Imagine yourself a brewmaster at a sake brewery in central Japan. Tottori Prefecture, let’s say, or perhaps Gunma. You’re checking the condition of the fermentation in the tanks when you suddenly get the shock of your life. Instead of the rambunctious, frothy activity you expect as carbon oxide pushes up through the dissolving rice nutrients to produce a heady foam, there is . . . nothing. Bubbles of escaping gas rise to the surface, and there’s a quiescent layer of foam, but for all intents and purposes, it just looks dead to you. The sake has been contaminated by outside bacteria! The fermentation is not happening! This tank is going to have to be quarantined and destroyed before it affects the rest of the year’s production!

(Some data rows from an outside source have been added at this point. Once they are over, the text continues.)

(* ===== verification/Verified.v ===== *)
(** Verified: what the soundness theorem says about a verified component, in
    terms of reachable configurations only. *)
From stdpp Require Import base gmap list.
From Stdlib Require Import ZArith Lia.
From S2P Require Import Prelude Machine Logic Soundness Preservation Adequacy.

Section consequences.
Context {S : sig} {M : code S} {Σ : spec S} {o0 : sO S}.
Context (V : verified M Σ o0).
Implicit Types (c : config S) (tr : list (label S)).

(** No schedule, whatever the OS answers, leads to undefined behaviour. *)
Theorem verified_safe h : safe M o0 h.
Proof using V. intros xs Hf. pose proof (run_good M Σ o0 V h xs) as H. by rewrite Hf in H. Qed.

Lemma verified_cinv h c tr :
  reachable M o0 h c tr -> exists G ab log, cinv M Σ o0 c tr G ab log.
Proof using V.
  intros [xs Hxs]. pose proof (run_good M Σ o0 V h xs) as H. rewrite Hxs in H. exact H.
Qed.

(** The core as others see it: the snapshot taken when the mutex was
    acquired, or the fields themselves when it is free. *)
Definition free (c : config S) : Prop := shared c = true /\ forall t, holder c <> Held t.

Lemma free_phase c tr G ab log :
  cinv M Σ o0 c tr G ab log -> free c ->
  exists cr, shared_phase M Σ c G ab (clean tr) (core c) cr /\ forall q, cr q = Some 0.
Proof using V.
  intros Hc [Hsh Hh].
  destruct (ci_phase _ _ _ _ _ _ _ _ Hc) as [(s0 & cr & Hs)|[(t & b & [])|[]]]; [|congruence..].
  pose proof (sh_lock _ _ _ _ _ _ _ _ Hs) as Hl.
  destruct (holder c) as [|th|] eqn:E; [|by destruct (Hh th)|]; destruct Hl as [<- Hcr]; eauto.
Qed.

(** Linearisability: calls and returns are those of the atomic object, whose
    state is read off the core whenever the mutex is free. *)
Theorem verified_atomic h c tr :
  reachable M o0 h c tr ->
  exists log a P, aexec Σ o0 (filter (fun l => visible l = true) tr) log a P /\
    (free c -> a = Some (abs Σ (core c))).
Proof using V.
  intros (G & ab & log & Hc)%verified_cinv. exists log, ab, (pend (threads c) G).
  split; [apply Hc|]. intros Hf. destruct (free_phase _ _ _ _ _ Hc Hf) as (cr & Hs & _).
  apply Hs.
Qed.

(** The lock invariant and the counters. *)
Theorem verified_inv h c tr : reachable M o0 h c tr -> free c -> inv Σ (core c).
Proof using V.
  intros (G & ab & log & Hc)%verified_cinv Hf.
  destruct (free_phase _ _ _ _ _ Hc Hf) as (cr & Hs & _). apply Hs.
Qed.

Theorem verified_quiescent h c tr :
  reachable M o0 h c tr -> shared c = true -> threads c = ∅ ->
  inv Σ (core c) /\ alive c = full Σ /\ refs c = Z.of_nat (length (idle c)) /\ 0 < refs c /\
  (cnt Σ (core c)).1 = lsum (fun d => (kw Σ d).1) (idle c) /\
  lsum (fun d => (kw Σ d).2) (idle c) <= (cnt Σ (core c)).2.
Proof using V.
  intros (G & ab & log & Hc)%verified_cinv Hsh HT.
  assert (G = ∅) as ->.
  { apply map_empty. intros t. eapply no_ghost; eauto. by rewrite HT. }
  assert (free c) as Hf.
  { split; [done|]. intros t Ht.
    destruct (ci_phase _ _ _ _ _ _ _ _ Hc) as [(s0 & cr & [])|[(t' & b & [])|[]]]; try congruence.
    rewrite Ht in sh_lock. by destruct sh_lock as (? & ? & _). }
  destruct (free_phase _ _ _ _ _ Hc Hf) as (cr & [] & _).
  unfold wsum1, wsum2 in *. rewrite msum_empty in *. split_and_all; try done; lia.
Qed.

(** Nothing leaks: without handles and running operations, everything the
    core owned has been released; and while a handle is left, nothing has. *)
Theorem verified_released h c tr :
  reachable M o0 h c tr -> threads c = ∅ -> idle c = [] -> alive c = [].
Proof using V.
  intros Hr HT Hi. destruct (shared c) eqn:Hsh.
  - destruct (verified_quiescent h c tr Hr Hsh HT) as (_ & _ & H1 & H2 & _).
    rewrite Hi in H1. simpl in H1. lia.
  - apply verified_cinv in Hr as (G & ab & log & Hc).
    destruct (ci_phase _ _ _ _ _ _ _ _ Hc) as [(s0 & cr & [])|[(t & b & [])|[]]]; try congruence.
    destruct ex_self as (g & Hg & _). rewrite (no_ghost M Σ o0 c tr G ab log t Hc) in Hg; [done|].
    by rewrite HT.
Qed.

Theorem verified_alive h c tr :
  reachable M o0 h c tr -> idle c <> [] -> shared c = true /\ alive c = full Σ.
Proof using V.
  intros (G & ab & log & Hc)%verified_cinv Hi.
  destruct (ci_phase _ _ _ _ _ _ _ _ Hc) as [(s0 & cr & [])|[(t & b & [])|[]]]; try done.
Qed.

(** Results report the first failure of the operation, and only failures abort. *)
Theorem verified_errors h c tr tr1 t o r tr2 :
  reachable M o0 h c tr -> tr = tr1 ++ LRes t o r :: tr2 -> errok Σ o r (first_failure tr1 t).
Proof using V.
  intros (G & ab & log & Hc)%verified_cinv Htr.
  by eapply (cl_err _ _ _ _ _ _ _ _ _ (ci_loc _ _ _ _ _ _ _ _ Hc)).
Qed.

Theorem verified_abort h c tr t o :
  reachable M o0 h c tr -> threads c !! t = Some (o, Run Abort) ->
  first_failure tr t <> None \/ abortok Σ o.
Proof using V.
  intros (G & ab & log & Hc)%verified_cinv HT.
  destruct (tok_ghost M Σ o0 _ _ _ _ _ _ _ Hc HT) as (g & HG & Htok).
  unfold tok, wpg in Htok. simpl in Htok.
  by rewrite (cl_fail _ _ _ _ _ _ _ _ _ (ci_loc _ _ _ _ _ _ _ _ Hc) _ _ HG) in Htok.
Qed.

(** No wake-up is lost: as long as no OS call fails, a thread sleeps on a
    condition variable only if every thread that could go on is being woken. *)
Theorem verified_wakeups h c tr t o q k :
  reachable M o0 h c tr -> clean tr = true -> (forall t, holder c <> Held t) ->
  threads c !! t = Some (o, Sleep q k) ->
  exists z, slack Σ q (core c) = Some z /\ z <= nwake q (threads c).
Proof using V.
  intros (G & ab & log & Hc)%verified_cinv Hcl Hh HT.
  destruct (tok_ghost M Σ o0 _ _ _ _ _ _ _ Hc HT) as (g & HG & Htok).
  unfold tok in Htok. simpl in Htok. destruct Htok as [Hv _].
  destruct (phase_shared M Σ _ _ _ _ _ _ (ci_phase _ _ _ _ _ _ _ _ Hc) HG)
    as (s0 & cr & Hs); [by eapply cinv_wf|by rewrite Hv|].
  destruct (free_phase _ _ _ _ _ Hc) as (cr' & Hs' & Hcr); [split; [apply Hs|done]|].
  destruct (sh_wake _ _ _ _ _ _ _ _ Hs' Hcl q) as (z & z0 & Hz & Hz0 & Hle).
  - assert (1 <= nsleep q (threads c)); [|lia].
    transitivity (b2z (sleeps_on (S:=S) q (o, Sleep q k))).
    + unfold sleeps_on. simpl. by rewrite bool_decide_true.
    + apply (msum_ge (fun x => b2z (sleeps_on q x)) _ t); [|done].
      intros ? x _. destruct (sleeps_on q x); simpl; lia.
  - rewrite Hcr in Hz. injection Hz as <-. exists z0. split; [done|lia].
Qed.

(** The mutex is held by a running thread only. *)
Lemma holder_runs c tr G ab log t :
  cinv M Σ o0 c tr G ab log -> holder c = Held t ->
  exists o p g s0 s cr, threads c !! t = Some (o, Run p) /\ G !! t = Some g /\
    gv g = In s0 s cr /\ wpg M Σ o p g.
Proof using V.
  intros Hc Hh.
  destruct (ci_phase _ _ _ _ _ _ _ _ Hc) as [(s0 & cr & [])|[(t' & b & [])|[]]];
    [|by destruct (ex_holder t)|by destruct (en_holder t)].
  rewrite Hh in sh_lock. destruct sh_lock as (g & HG & Hv).
  destruct (threads c !! t) as [[o ts]|] eqn:HT;
    [|by rewrite (no_ghost M Σ o0 c tr G ab log t Hc HT) in HG].
  destruct (tok_ghost M Σ o0 _ _ _ _ _ _ _ Hc HT) as (g' & HG' & Htok). simplify_eq.
  unfold tok in Htok. destruct ts as [p|q k|q st k]; simpl in Htok.
  - eauto 10.
  - destruct Htok. congruence.
  - destruct Htok. congruence.
Qed.

(** Critical sections end: the holder can always run, on its own and with
    every OS call succeeding, until it has given the mutex up (or aborted,
    or the reference count is at its bound). *)
Context (Hloops : forall o lb v n w l e s0 s cr, linv Σ o lb v n w l e -> v <> In s0 s cr).

Definition ends_section (t : tid) (c : config S) : Prop :=
  holder c <> Held t \/ (exists o, threads c !! t = Some (o, Run Abort)) \/ MAX_REFS <= refs c.

Definition releases (t : tid) (c : config S) (tr : list (label S)) : Prop :=
  exists vs c' tr', run M (map (CStep t 0) vs) (c, tr) = Go (c', tr') /\ ends_section t c'.

Lemma nobody_sleeps_false q c :
  nobody_sleeps q c = false -> exists v o k, threads c !! v = Some (o, Sleep q k).
Proof using Type.
  unfold nobody_sleeps. rewrite bool_decide_eq_false. intros H.
  apply map_not_Forall in H as (v & [o ts] & Hv & Hs); [|intros; apply _].
  unfold sleeps_on in Hs. destruct ts as [p|q' k|q' st k]; simpl in Hs; try done.
  case_bool_decide; [|done]. subst. eauto.
Qed.

Lemma releases_step c tr t v c' ls :
  step M (CStep t 0 v) c = Go (c', ls) -> releases t c' (tr ++ ls) -> releases t c tr.
Proof using Type.
  intros Hs (vs & c2 & tr2 & Hr & He). exists (v :: vs), c2, tr2. split; [|done].
  cbn [map run]. cbn [fst snd]. rewrite Hs. done.
Qed.

(** The holder's next step, taken with status 0. *)
Lemma releases_cont c tr G ab log t o p v c' p' ls :
  cinv M Σ o0 c tr G ab log -> threads c !! t = Some (o, Run p) -> holder c = Held t ->
  step_run M t 0 v o p c = cont t o p' ls c' -> holder c' = Held t ->
  (forall c tr G ab log t o, cinv M Σ o0 c tr G ab log -> threads c !! t = Some (o, Run p') ->
     holder c = Held t -> releases t c tr) ->
  releases t c tr.
Proof using V.
  intros Hc HT Hh Hs Hh' IH.
  pose proof (good_step M Σ o0 V c tr G ab log (CStep t 0 v) Hc) as Hg.
  assert (step M (CStep t 0 v) c = Go (put t o (Run p') c', ls)) as Hst.
  { cbn [step]. by rewrite HT, Hs. }
  rewrite Hst in Hg. destruct Hg as (G' & ab' & log' & Hc').
  eapply releases_step; [exact Hst|]. eapply IH; [exact Hc'| |done].
  simpl. apply lookup_insert_eq.
Qed.

(** A step of the holder is never undefined behaviour. *)
Lemma holder_nofault c tr G ab log t o p v :
  cinv M Σ o0 c tr G ab log -> threads c !! t = Some (o, Run p) ->
  step_run M t 0 v o p c <> Fault.
Proof using V.
  intros Hc HT Hf. pose proof (good_step M Σ o0 V c tr G ab log (CStep t 0 v) Hc) as Hg.
  cbn [step] in Hg. rewrite HT, Hf in Hg. done.
Qed.

Lemma guard_true {A} b (x : outcome A) : guard b x <> Fault -> b = true.
Proof using Type. by destruct b. Qed.

Ltac holder_step v Hgd :=
  match goal with
  | Hc : cinv _ _ _ ?c _ _ _ _, HT : threads ?c !! _ = Some (_, Run _), Hh : holder ?c = _ |- _ =>
      eapply (releases_cont _ _ _ _ _ _ _ _ v); [exact Hc|exact HT|exact Hh| | |];
      [ cbn [step_run];
        try match type of Hgd with _ = _ => rewrite Hgd; cbn [guard negb Z.eqb] end;
        repeat match goal with
               | H : ?x = _ |- context [match ?x with _ => _ end] =>
                   rewrite H; cbv beta iota
               end;
        reflexivity
      | exact Hh
      | eauto ]
  end.

Lemma holder_releases p : forall c tr G ab log t o,
  cinv M Σ o0 c tr G ab log -> threads c !! t = Some (o, Run p) -> holder c = Held t ->
  releases t c tr.
Proof using V Hloops.
  assert (forall c tr t, ends_section t c -> releases t c tr) as Hdone.
  { intros c tr t H. by exists [], c, tr. }
  induction p as [r| |m k IH|m k IH|m k IH|m k IH|z k IH|k IH|k IH|k IH|f k IH|f k IH|k IH|k IH|
                  q k IH|q k IH|f q oe IHe k IH|q k IH|d k IH|o' k IH|k IH|e k IH|l];
    intros c tr G ab log t o Hc HT Hh;
    destruct (holder_runs _ _ _ _ _ _ Hc Hh) as (o1 & p1 & g & s0 & s & cr & HT' & HG & Hv & Hwp);
    rewrite HT in HT'; injection HT' as <- <-;
    unfold wpg in Hwp; cbn [wp] in Hwp; try rewrite Hv in Hwp; try done;
    try (by destruct Hwp);
    pose proof (fun v => holder_nofault c tr G ab log t o _ v Hc HT) as Hnf;
    cbn [step_run] in Hnf;
    try (pose proof (guard_true _ _ (Hnf 0%nat)) as Hgd; clear Hnf).
  - (* Abort *) apply Hdone. right. left. eauto.
  - (* RefInc *)
    destruct (refs c <? MAX_REFS) eqn:Hlt.
    + holder_step 0%nat Hgd.
    + apply Hdone. right. right. by apply Z.ltb_ge.
  - (* ReadImm *) holder_step 0%nat Hgd.
  - (* Access *)
    destruct (f (core c)) as [s'|] eqn:Hf.
    2:{ destruct (holder_nofault _ _ _ _ _ _ _ _ 0%nat Hc HT). cbn [step_run]. rewrite Hf.
        by destruct (may_access t c). }
    holder_step 0%nat Hgd.
  - (* Hook *) holder_step 0%nat I.
  - (* Unlock *)
    eapply (releases_step _ _ _ 0%nat).
    + cbn [step]. rewrite HT. cbn [step_run]. rewrite Hgd. reflexivity.
    + apply Hdone. left. simpl. congruence.
  - (* Signal *)
    destruct (nobody_sleeps q c) eqn:Hno.
    + holder_step 0%nat Hgd.
    + destruct (nobody_sleeps_false _ _ Hno) as (v & o' & k' & Hv').
      assert (bool_decide (q = q) = true) as Hqq by (by apply bool_decide_true).
      holder_step v Hgd.
  - (* Broadcast *) holder_step 0%nat Hgd.
  - (* WaitWhile *)
    destruct (f (core c)) eqn:Hf.
    + eapply (releases_step _ _ _ 0%nat).
      * cbn [step]. rewrite HT. cbn [step_run]. rewrite Hgd, Hf. reflexivity.
      * apply Hdone. left. simpl. congruence.
    + holder_step 0%nat Hgd.
  - (* CondWait *)
    eapply (releases_step _ _ _ 0%nat).
    + cbn [step]. rewrite HT. cbn [step_run]. rewrite Hgd. reflexivity.
    + apply Hdone. left. simpl. congruence.
  - (* OsCall *) holder_step 0%nat I.
  - (* Emit *) holder_step 0%nat I.
  - (* Jump *)
    by destruct (Hloops _ _ _ _ _ _ _ s0 s cr Hwp).
Qed.

Theorem verified_releases h c tr t :
  reachable M o0 h c tr -> holder c = Held t -> releases t c tr.
Proof using V Hloops.
  intros (G & ab & log & Hc)%verified_cinv Hh.
  destruct (holder_runs _ _ _ _ _ _ Hc Hh) as (o & p & g & s0 & s & cr & HT & _).
  by eapply holder_releases.
Qed.
End consequences.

That’s pretty much how brewers viewed awanashi kobo, or non-foaming yeast, when it made an appearance, which, thanks to its extreme rarity, was hardly at all. At a time when there was no refrigeration, when there were no certified yeasts, when scientific brewing practices were not widely applied, there were many ways that sake could go bad. A simple lapse in hygiene — or a brewery worker bringing a natto musubi to work — could result in an infestation of lactic-acid producing hiochi bacteria that could put a brewery out of business. Or, when you put your freshly bottled sake into a hot water bath to pasteurize it, what if the temperature isn’t right? Spoilage is a real possibility. For the brewers of old, and well into the postwar years, brewing sake was fraught with peril. That scary, apparently non-fermenting sake with no froth — get it out of here!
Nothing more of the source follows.